Ärzte Zeitung online, 18.03.2011

Birgit Fischer ist für den vfa ein Richtungswechsel

BERLIN (cw). Mit dem Engagement von Birgit Fischer als neuer Hauptgeschäftsführerin des vfa vollzieht der Verband forschender Arzneimittelhersteller auch einen Richtungswechsel.

Mit Birgit Fischer erhält der vfa einen Richtungswechsel

Birgit Fischer: Von der Barmer GEK zum vfa.

© Frank Ossenbrink

Die SPD-Politikerin, ehemals Gesundheitsministerin von Nordrhein-Westfalen im Kabinett Clement und amtierende Vorstandsvorsitzende der Barmer GEK ist in Kassenkreisen hoch angesehen und ausgezeichnet vernetzt.
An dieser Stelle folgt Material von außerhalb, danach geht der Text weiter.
(** The exponent [e] of a positive rational: 2^e <= q < 2^(e+1). *)
Definition ilog2 (q : Q) : Z :=
  let e0 := Z.log2 (Qnum q) - Z.log2 (Zpos (Qden q)) in
  if Qle_bool (2 ^ e0) q then e0 else e0 - 1.

(** The float32 nearest to a positive rational. *)
Definition round_pos (q : Q) : fval :=
  let ulp := (2 ^ Z.max (ilog2 q - 23) (-149))%Q in
  let v := (inject_Z (rne (q / ulp)) * ulp)%Q in
  if Qle_bool (2 ^ 128) v then PInf else Fin (Qred v).

Definition round32 (q : Q) : fval :=
  match (0 ?= q)%Q with
  | Eq => Fin 0
  | Lt => round_pos (Qred q)
  | Gt => fneg (round_pos (Qred (- q)))
  end.

(** [t.to(torch.float32)] of an integer *)
Definition f32_of_int (z : Z) : fval := round32 (inject_Z z).

Definition round_fval (x : fval) : fval :=
  match x with
  | Fin q => round32 q
  | _ => x
  end.

(** Division of two float32 values *)
Definition fdiv32 (a b : fval) : fval := round_fval (fdiv a b).

(** [a / b] for a 0-dimensional integer [a] and an integer tensor [b], with
    the rounding. *)
Definition int_true_divide_f32 (a : Z) (b : list Z) : tensor :=
  map (fun c => fdiv32 (f32_of_int a) (f32_of_int c)) b.

(** Lines 44-45, with the rounding. *)
Definition inverse_frequency_weight_f32 (edge_label : list Z) : option tensor :=
  weight <- bincount edge_label ;;
  m <- tensor_max weight ;;
  Some (int_true_divide_f32 m weight).

(** The value of a float of the standard library's IEEE 754 model, to
    compare [round32] with. *)
Definition of_spec_float (x : spec_float) : fval :=
  match x with
  | S754_zero _ => Fin 0
  | S754_infinity s => if s then NInf else PInf
  | S754_nan => NaN
  | S754_finite s m e =>
      Fin (Qred ((if s then - (1) else 1) * inject_Z (Zpos m) * 2 ^ e))
  end.

(** A label vector with [a] labels 0 followed by [b] labels 1. *)
Definition two_bins (a b : positive) : list Z :=
  Pos.iter (cons 0) (Pos.iter (cons 1) [] b) a.

(** ** The decoder (lines 68-80) *)

Definition matrix := list (list fval).

(** [torch.nn.Linear]: [weight] has [out_features] rows of [in_features]
    entries, [bias] has [out_features] entries. *)
Record Linear : Type := mkLinear {
  in_features : nat;
  out_features : nat;
  lweight : matrix;
  lbias : tensor
}.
Sie gilt unter anderem als Expertin für Prävention, Patientenrechte und Integrierte Versorgung.

Geradezu ideale Voraussetzungen also angesichts der Herausforderungen, vor die das Arzneimittelmarktneuordnungsgesetz (AMNOG) insbesondere die forschenden Firmen stellt.

Denn Preisverhandlungen mit dem GKV-Spitzenverband ebenso wie die Option auf Vertragspartnerschaft bei Integrations-Projekten machen es unvermeidlich, stärker als in der Vergangenheit partnerschaftliche Beziehungen zur GKV aufzubauen und zu pflegen.

Auf deren Management-Etagen werden Industrievertreter freilich noch immer argwöhnisch beäugt, gilt "Big Pharma" doch pauschal als an Kassen-Problemen nicht, sondern nur am Absatz eigener Produkte interessiert.

Mit Birgit Fischer an der Spitze kann der vfa glaubwürdig um Vertrauen werben. "Die Rolle der Industrie" sei im Gesundheitswesen "wichtig, oft nicht anerkannt aber auch nicht immer hilfreich und konstruktiv", schreibt Fischer in einer Hausmitteilung anlässlich ihres Wechsels zum vfa. Sie wolle sich künftig dafür einsetzen, "gemeinsam Problemlösungen zu erzielen".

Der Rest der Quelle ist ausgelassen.